Advent is the season of waiting. It’s the season of preparing and making way for the coming of the Lord. (I have Godspell‘s “Prepare Ye The Way of the Lord” running through my head, which is super annoying since I don’t like Godpsell.)
At home we do whatever it is to prepare for the holidays, and yes I mean holidays. Christmas isn’t the only holiday this time of year. So whether it’s Christmas or Hanukkah or Kwanzaa or whatever, there is a lot of prepping and waiting.
In my case, it’s Christmas.
We bake cookies and string lights. We wrap presents and decorate trees. We put up nativity sets and light candles. Worship is about telling the stories from prophets of old and John the Baptist eating locusts and Mary singing.

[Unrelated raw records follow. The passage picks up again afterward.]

(** The sleeps after attempts [a .. a + n - 1] add up to a difference of two
    powers of two. *)
Lemma sum_backoff (a n : nat) :
  (1 <= a)%nat ->
  fold_right Z.add 0%Z (map backoff (seq a n))
  = (1000 * (2 ^ (Z.of_nat (a + n) - 1) - 2 ^ (Z.of_nat a - 1)))%Z.
Proof.
  intros Ha. induction n as [|n IH].
  - rewrite Nat.add_0_r. cbn [seq map fold_right]. lia.
  - rewrite seq_S, map_app, sum_app, IH. cbn [map fold_right]. unfold backoff.
    replace (Z.of_nat (a + S n) - 1)%Z with (Z.succ (Z.of_nat (a + n) - 1)) by lia.
    rewrite Z.pow_succ_r by lia. lia.
Qed.

Section Bound.
Context {T : Type}.
Variable fn : nat -> Eff (Thrown + T).
Variable name : string.
Variable maxRetries : nat.
Hypothesis fn_plain : plain fn.

Lemma retry_loop_sleep_bound (todo : nat) : forall (attempt : nat) (lastError : Thrown),
  (attempt + todo = S maxRetries)%nat ->
  (total_sleep (trace (retry_loop fn name maxRetries todo attempt lastError))
   <= fold_right Z.add 0 (map backoff (seq attempt (todo - 1))))%Z.
Proof.
  unfold total_sleep.
  induction todo as [|todo IH]; intros attempt lastError Hmax; [simpl; lia|].
  assert (Hnn : forall a n, (0 <= fold_right Z.add 0 (map backoff (seq a n)))%Z).
  { intros a n. revert a. induction n as [|n IHn]; intros a; simpl; [lia|].
    pose proof (backoff_nonneg a). specialize (IHn (S a)). lia. }
  destruct (value (fn attempt)) as [error|result] eqn:Hf.
  - destruct (retry_loop_failed_turn fn name maxRetries fn_plain todo attempt lastError
                error Hf) as (_ & _ & -> & _).
    rewrite sum_app. specialize (IH (S attempt) (as_error error) ltac:(lia)).
    set (rest := sleeps (trace (retry_loop fn name maxRetries todo (S attempt)
                                  (as_error error)))) in *.
    destruct todo as [|todo].
    + replace (attempt <? maxRetries)%nat with false
        by (symmetry; apply Nat.ltb_ge; lia).
      cbn [Nat.sub seq map fold_right] in *. lia.
    + replace (attempt <? maxRetries)%nat with true
        by (symmetry; apply Nat.ltb_lt; lia).
      replace (S (S todo) - 1)%nat with (S (S todo - 1)) by lia.
      cbn [seq map fold_right]. lia.
  - destruct (retry_loop_successful_turn fn name maxRetries fn_plain todo attempt lastError
                result Hf) as (_ & _ & ->).
    simpl fold_right at 1. apply Hnn.
Qed.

My Advent devotional book, All I Really Want: Readings for a Modern Christmas by Quinn Cadwell (a fellow UCC pastor), talks about this waiting. In my first week of readings, Cadwell encourages readers to look around and notice what we might be waiting on.

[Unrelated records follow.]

(** * real-ar: voice-driven face registration, coordination layer

    A shallow embedding of the parts of the repository that decide how a
    wake word becomes a registration, and what the registration writes:

    - [Database]        voice_processing/database/database.py
    - [FaceDatabase]    face_recognitionai/detect_and_recognition.py
    - [VoiceActivation] voice_processing/voice_activation.py
    - [VoiceRecognition] voice_processing/voice_recognition.py
    - [System]          main.py (IntegratedFaceVoiceSystem)

    The microphone, the voice-activity classifier, the speech recogniser and
    SQLite are outside the repository; what they answer is an input of the
    model. The display methods and the two stores are taken not to raise,
    but for the INSERT of [store_notes]: [store_voice_notes] has a handler
    for it, so whether it raises is an input as well.
    A [while True] loop that waits for speech is run on a finite list of
    what will be said; when the list ends the loop is still waiting
    ([Starved]), which is the only way the model has of not returning. *)

From Stdlib Require Import ZArith Ascii String List Bool Lia.
From stdpp Require Import base option list gmap strings.

Local Open Scope Z_scope.
Local Open Scope string_scope.
Local Open Scope list_scope.

(* ===================================================================== *)
(** ** Python values and strings *)
(* ===================================================================== *)

Module Py.

(** The Python values that travel between the components: [None], integers,
    strings, tuples (a fetched SQL row) and numeric arrays (a face
    encoding, a bounding box). *)
#[warnings="-register-all"]
Inductive value : Type :=
| VNone
| VInt (z : Z)
| VStr (s : string)
| VTuple (items : list value)
| VArray (cells : list Z).

(** Python truthiness, as used by [if x] and [x or y]. *)
Definition truthy (v : value) : bool :=
  match v with
  | VNone => false
  | VInt z => negb (Z.eqb z 0)
  | VStr s => negb (String.eqb s "")
  | VTuple items => negb (Nat.eqb (length items) 0)
  | VArray cells => negb (Nat.eqb (length cells) 0)
  end.

(** [str.lower()] on the ASCII range. *)
Definition lower_ascii (c : ascii) : ascii :=
  let n := nat_of_ascii c in
  if (Nat.leb 65 n && Nat.leb n 90)%bool then ascii_of_nat (n + 32) else c.

Fixpoint lower (s : string) : string :=
  match s with
  | EmptyString => EmptyString
  | String c rest => String (lower_ascii c) (lower rest)
  end.

Fixpoint startswith (p s : string) : bool :=
  match p, s with
  | EmptyString, _ => true
  | String a p', String b s' => Ascii.eqb a b && startswith p' s'
  | String _ _, EmptyString => false
  end.

(** [needle in hay] on strings. *)
Fixpoint contains (needle hay : string) : bool :=
  startswith needle hay ||
  match hay with
  | EmptyString => false
  | String _ rest => contains needle rest
  end.

(** [s.replace(old, new)] for a non-empty [old]: the occurrences of [old]
    are found from the left and do not overlap. [skip] counts the
    characters of an occurrence still to be passed over. *)
Fixpoint replace_from (old new : string) (skip : nat) (s : string) : string :=
  match s with
  | EmptyString => EmptyString
  | String c rest =>
    match skip with
    | S skip' => replace_from old new skip' rest
    | O =>
      if startswith old s
      then new +:+ replace_from old new (String.length old - 1) rest
      else String c (replace_from old new O rest)
    end
  end.

Definition replace (old new s : string) : string := replace_from old new O s.

(** The ASCII characters [str.strip()] removes. *)
Definition is_space (c : ascii) : bool :=
  let n := nat_of_ascii c in
  (Nat.leb 9 n && Nat.leb n 13) || (Nat.leb 28 n && Nat.leb n 32).

Fixpoint lstrip (s : string) : string :=
  match s with
  | EmptyString => EmptyString
  | String c rest => if is_space c then lstrip rest else s
  end.

Fixpoint rstrip (s : string) : string :=
  match s with
  | EmptyString => EmptyString
  | String c rest =>
    match rstrip rest with
    | EmptyString => if is_space c then EmptyString else String c EmptyString
    | String _ _ as kept => String c kept
    end
  end.

Definition strip (s : string) : string := rstrip (lstrip s).

(** [bool(s)] for a string. *)
Definition nonempty (s : string) : bool := negb (String.eqb s "").

(** Case-insensitive substring test: both sides folded to lower case. *)
Definition contains_ci (needle hay : string) : bool :=
  contains (lower needle) (lower hay).

End Py.

(* ===================================================================== *)
(** ** database.py: the relational store *)
(* ===================================================================== *)

Module Database.
Import Py.

(** One row of [face_notes]. *)
Record row : Type := Row {
  row_id : Z;
  row_name : string;
  row_notes : string;
  row_category : string
}.

(** The table as SQLite holds it: rows in rowid order (the order a scan
    without ORDER BY visits them), and the AUTOINCREMENT counter, the
    largest rowid ever handed out. *)
Record t : Type := Db {
  rows : list row;
  seq : Z
}.

(** [create_table] on a fresh file. *)
Definition create_table : t := {| rows := []; seq := 0 |}.

(** [store_notes]: INSERT; the new row gets the next rowid. *)
Definition store_notes (name notes category : string) (db : t) : t :=
  let i := seq db + 1 in
  {| rows := rows db ++ [Row i name notes category]; seq := i |}.

(** [cursor.fetchone()]: the first row of the result set, or [None]. *)
Definition fetchone (result_set : list value) : value :=
  match result_set with
  | [] => VNone
  | r :: _ => r
  end.

(** [SELECT id FROM face_notes WHERE name = ?]: each hit is a row of one
    column, which the driver hands over as a one-element tuple. *)
Definition select_id (name : string) (db : t) : list value :=
  map (fun r => VTuple [VInt (row_id r)])
      (List.filter (fun r => String.eqb (row_name r) name) (rows db)).

(** [get_id]: [return result if result else None]. *)
Definition get_id (name : string) (db : t) : value :=
  let result := fetchone (select_id name db) in
  if truthy result then result else VNone.

(** UPDATE ... WHERE id = ?: every row with that id is rewritten in place. *)
Definition update_row (id : Z) (name notes category : string) (r : row) : row :=
  if Z.eqb (row_id r) id then Row (row_id r) name notes category else r.

(** [edit]: run the UPDATE, commit, [return True]. *)
Definition edit (id : Z) (name notes category : string) (db : t) : t * bool :=
  ({| rows := map (update_row id name notes category) (rows db);
      seq := seq db |}, true).

(** Rowids ascend along the scan and none exceeds the counter. *)
Fixpoint ascending (bound : Z) (l : list row) : Prop :=
  match l with
  | [] => True
  | r :: rest => bound < row_id r /\ ascending (row_id r) rest
  end.

Definition wf (db : t) : Prop :=
  0 <= seq db /\ ascending 0 (rows db)
  /\ Forall (fun r => row_id r <= seq db) (rows db).

(** [SELECT name, notes, category FROM face_notes WHERE id = ?], for an
    integer id. *)
Definition select_notes (id : Z) (db : t) : list value :=
  map (fun r => VTuple [VStr (row_name r); VStr (row_notes r);
                        VStr (row_category r)])
      (List.filter (fun r => Z.eqb (row_id r) id) (rows db)).

(** [get_notes]: [return result if result else None]. *)
Definition get_notes (id : Z) (db : t) : value :=
  let result := fetchone (select_notes id db) in
  if truthy result then result else VNone.

(** The two statements the code ever runs against a table once it exists,
    and a run of them from the empty table. *)
Inductive statement : Type :=
| Insert (name notes category : string)
| Update (id : Z) (name notes category : string).

Definition execute (st : statement) (db : t) : t :=
  match st with
  | Insert name notes category => store_notes name notes category db
  | Update id name notes category => fst (edit id name notes category db)
  end.

Definition execute_all (sts : list statement) (db : t) : t :=
  fold_left (fun acc st => execute st acc) sts db.

Definition is_insert (st : statement) : bool :=
  match st with
  | Insert _ _ _ => true
  | Update _ _ _ _ => false
  end.

(** The rowids [1, 2, ..., n]. *)
Definition first_ids (n : nat) : list Z := map Z.of_nat (List.seq 1 n).

End Database.

(* ===================================================================== *)
(** ** detect_and_recognition.py: the embedding store *)
(* ===================================================================== *)

Module FaceDatabase.
Import Py.

(** [encodings] and [names] are the two parallel lists; [pickled] is what
    the last [save] wrote to [face_db.pkl]. *)
Record t : Type := FaceDb {
  encodings : list value;
  names : list value;
  pickled : list value * list value
}.

Definition empty : t := {| encodings := []; names := []; pickled := ([], []) |}.

Definition save (db : t) : t :=
  {| encodings := encodings db; names := names db;
     pickled := (encodings db, names db) |}.

(** [add_face]: append to both lists, then save. *)
Definition add_face (encoding id : value) (db : t) : t :=
  save {| encodings := encodings db ++ [encoding];
          names := names db ++ [id];
          pickled := pickled db |}.

End FaceDatabase.

(* ===================================================================== *)
(** ** voice_activation.py: voice-activity buffer and wake-word detector *)
(* ===================================================================== *)

Module VoiceActivation.
Import Py.

(** An audio frame is a Python [bytes] object; a segment is the list of
    frames the buffer held. *)
Definition frame : Type := string.
Definition segment : Type := list frame.

(** What lies outside the repository: the webrtcvad classifier (mode 3),
    the speech recogniser ([None] when the request raises, otherwise the
    transcripts of the results in order) and whether the input device can
    be opened. *)
Record env : Type := Env {
  vad_is_speech : frame -> bool;
  recognize : string -> option (list string);
  device_opens : bool
}.

(** The scratch directory: the files by path, and whether a write
    succeeds. *)
Record disk : Type := Disk {
  files : gmap string string;
  writable : bool
}.

(** The fields of a [VoiceActivation] object that the detector reads or
    writes. [stream] is [true] for an open stream, [false] for [None].
    ([last_detection_time] is written and never read.) *)
Record t : Type := VA {
  wake_word : string;
  chunk_size : nat;
  stream : bool;
  speech_detected : bool;
  audio_buffer : list frame
}.

Definition frame_duration : Z := 30.
Definition sample_rate : Z := 16000.

(** [__init__(wake_word="register")]. *)
Definition init (configured : string) : t :=
  {| wake_word := lower configured;
     chunk_size := Z.to_nat (sample_rate * frame_duration / 1000);
     stream := false;
     speech_detected := false;
     audio_buffer := [] |}.

Definition set_buffer (b : list frame) (st : t) : t :=
  {| wake_word := wake_word st; chunk_size := chunk_size st;
     stream := stream st; speech_detected := speech_detected st;
     audio_buffer := b |}.

Definition set_speech_detected (b : bool) (st : t) : t :=
  {| wake_word := wake_word st; chunk_size := chunk_size st;
     stream := stream st; speech_detected := b;
     audio_buffer := audio_buffer st |}.

Definition set_stream (b : bool) (st : t) : t :=
  {| wake_word := wake_word st; chunk_size := chunk_size st;
     stream := b; speech_detected := speech_detected st;
     audio_buffer := audio_buffer st |}.

(** [len(data) == self.chunk_size * 2]. *)
Definition well_sized (st : t) (data : frame) : bool :=
  Nat.eqb (String.length data) (chunk_size st * 2).

(** [process_audio_chunk]: the result is [None] or the copy of the buffer.
    On the emitting path the method returns before [self.audio_buffer = []]
    is reached, so the buffer is left as it is. *)
Definition process_audio_chunk (e : env) (data : frame) (st : t)
  : option segment * t :=
  if negb (well_sized st data) then (None, st)
  else if vad_is_speech e data then
    (None, set_buffer (audio_buffer st ++ [data]) (set_speech_detected true st))
  else if speech_detected st then
    let st1 := set_speech_detected false st in
    if Nat.ltb 0 (length (audio_buffer st1)) then (Some (audio_buffer st1), st1)
    else (None, set_buffer [] st1)
  else (None, st).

For me it was waiting at stop lights, for the dryer to get done, movie trailers to end and the feature film to begin. It was waiting on emails and cookies to bake. I realized I do a lot of waiting during any given day.

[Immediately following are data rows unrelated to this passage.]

(** X15. For a spreadsheet that the service knows, [ensureWorksheetExists]
    returns and leaves a worksheet with the given title; the rows of the
    worksheets that were there stay as they were, a worksheet that it adds
    has no rows, and other spreadsheets are not touched. A second call
    changes nothing and sends one request, the [spreadsheets.get]. For a
    spreadsheet that the service does not know it throws, with the prefix
    of its [catch] block. *)
Theorem ensureWorksheetExists_keeps_worksheets :
  forall (spreadsheetId title : jsstring) (s : Service),
    (files s !! spreadsheetId = None ->
     exists error,
       ensureWorksheetExists spreadsheetId title s
       = Throw (js "ワークシート確認・作成に失敗しました: " ++ error))
    /\ (forall ss,
          files s !! spreadsheetId = Some ss ->
          exists s1 s2,
            ensureWorksheetExists spreadsheetId title s = Ok s1
            /\ ensureWorksheetExists spreadsheetId title s1 = Ok s2
            /\ (exists ws, files s1 !! spreadsheetId ≫= (fun f => f !! title) = Some ws
                           /\ (ss !! title = None -> ws = []))
            /\ (forall t r, is_Some (ss !! t) ->
                  sheet_row s1 spreadsheetId t r = sheet_row s spreadsheetId t r)
            /\ (forall other, other <> spreadsheetId ->
                  files s1 !! other = files s !! other)
            /\ files s2 = files s1
            /\ requests s2 = requests s1 ++ [SpreadsheetsGet spreadsheetId]).
Proof.
  intros spreadsheetId title s.
  split; [intros H; eexists; now apply ensureWorksheetExists_unknown |].
  intros ss Hss.
  destruct (ensureWorksheetExists_spec spreadsheetId title s ss Hss)
    as (s1 & Hrun1 & Hfiles1 & _).
  set (ws := default [] (ss !! title)) in *.
  assert (files s1 !! spreadsheetId = Some (<[title := ws]> ss)) as Hss1
    by (rewrite Hfiles1; apply lookup_insert_eq).
  destruct (ensureWorksheetExists_spec spreadsheetId title s1 _ Hss1)
    as (s2 & Hrun2 & Hfiles2 & Hreq2).
  rewrite lookup_insert_eq in Hfiles2, Hreq2.
  exists s1, s2. split; [exact Hrun1 |]. split; [exact Hrun2 |].
  split; [| split; [| split; [| split]]].
  - exists ws. split.
    + rewrite Hss1. cbn [mbind option_bind]. apply lookup_insert_eq.
    + unfold ws. now intros ->.
  - intros t r [x Hx]. unfold sheet_row. rewrite Hss1, Hss, Hx.
    destruct (decide (t = title)) as [-> | Hne].
    + rewrite lookup_insert_eq. unfold ws. now rewrite Hx.
    + rewrite lookup_insert_ne by congruence. now rewrite Hx.
  - intros other Hother. rewrite Hfiles1. now apply lookup_insert_ne.
  - rewrite Hfiles2. cbn [default].
    rewrite (insert_id (<[title := ws]> ss)) by apply lookup_insert_eq.
    now apply insert_id.
  - rewrite Hreq2. reflexivity.
Qed.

One waiting I’ve done for the last several weeks is wait for the youth to respond for a church youth events. Emails sent out, text reminders sent and yet – zero replies. Do you have any idea how frustrating it is to wait for the youth to respond to an event?
Plus, it’s been weeks – weeks! – of email reminders and talking and blah, blah, blah. Till finally it’s the ultimatum – reply or it’s canceled.
And then everyone replies. Which leaves me scrambling at last minute for drivers and food and sigh…
What bugs me about the whole situation isn’t so much about the waiting, it’s the unknown. Do I need to find drivers? Will I have enough food? It’s common courtesy really. That’s what RSVPs are for.
Let’s be honest – We’ve all done it. Not replied to an email evite or called the number on the invitation. I know I’ve done it. However, that doesn’t mean it’s right, right?
The shepherds didn’t have an rsvp to the manger in Bethlehem. In fact, that had a moments notice with an angel and star. I mean, they’d been waiting. That’s what the prophet Isaiah teaches us. Their faith told them that some day Emmanuel – God with us – would come. That message simply came at a moments notice. Same with the wise men.
Oh, and Mary – Do you think this little teenager (because she was likely a teenager) wanted a baby, especially before getting married? Ah, probably not, even if it was God’s son. And Joseph – no notice that he was to be the stepfather to God’s kid. Then there’s the notice about the census and ending up in a dirty, stinky manger because there was no room at the inn. There was no hotels.com or hamptoninn.com to reserve a spot. No calling ahead to make arrangements.
The birth of Jesus is filled with no rsvps.
I’m trying to remind myself of that as I stew over the lack of (or last minute) responds from the youth for upcoming events. Drives me nuts. And yet Jesus’ birth didn’t have them either.
There you go again God, teaching me a lesson of faith.
What are you waiting on this holiday season?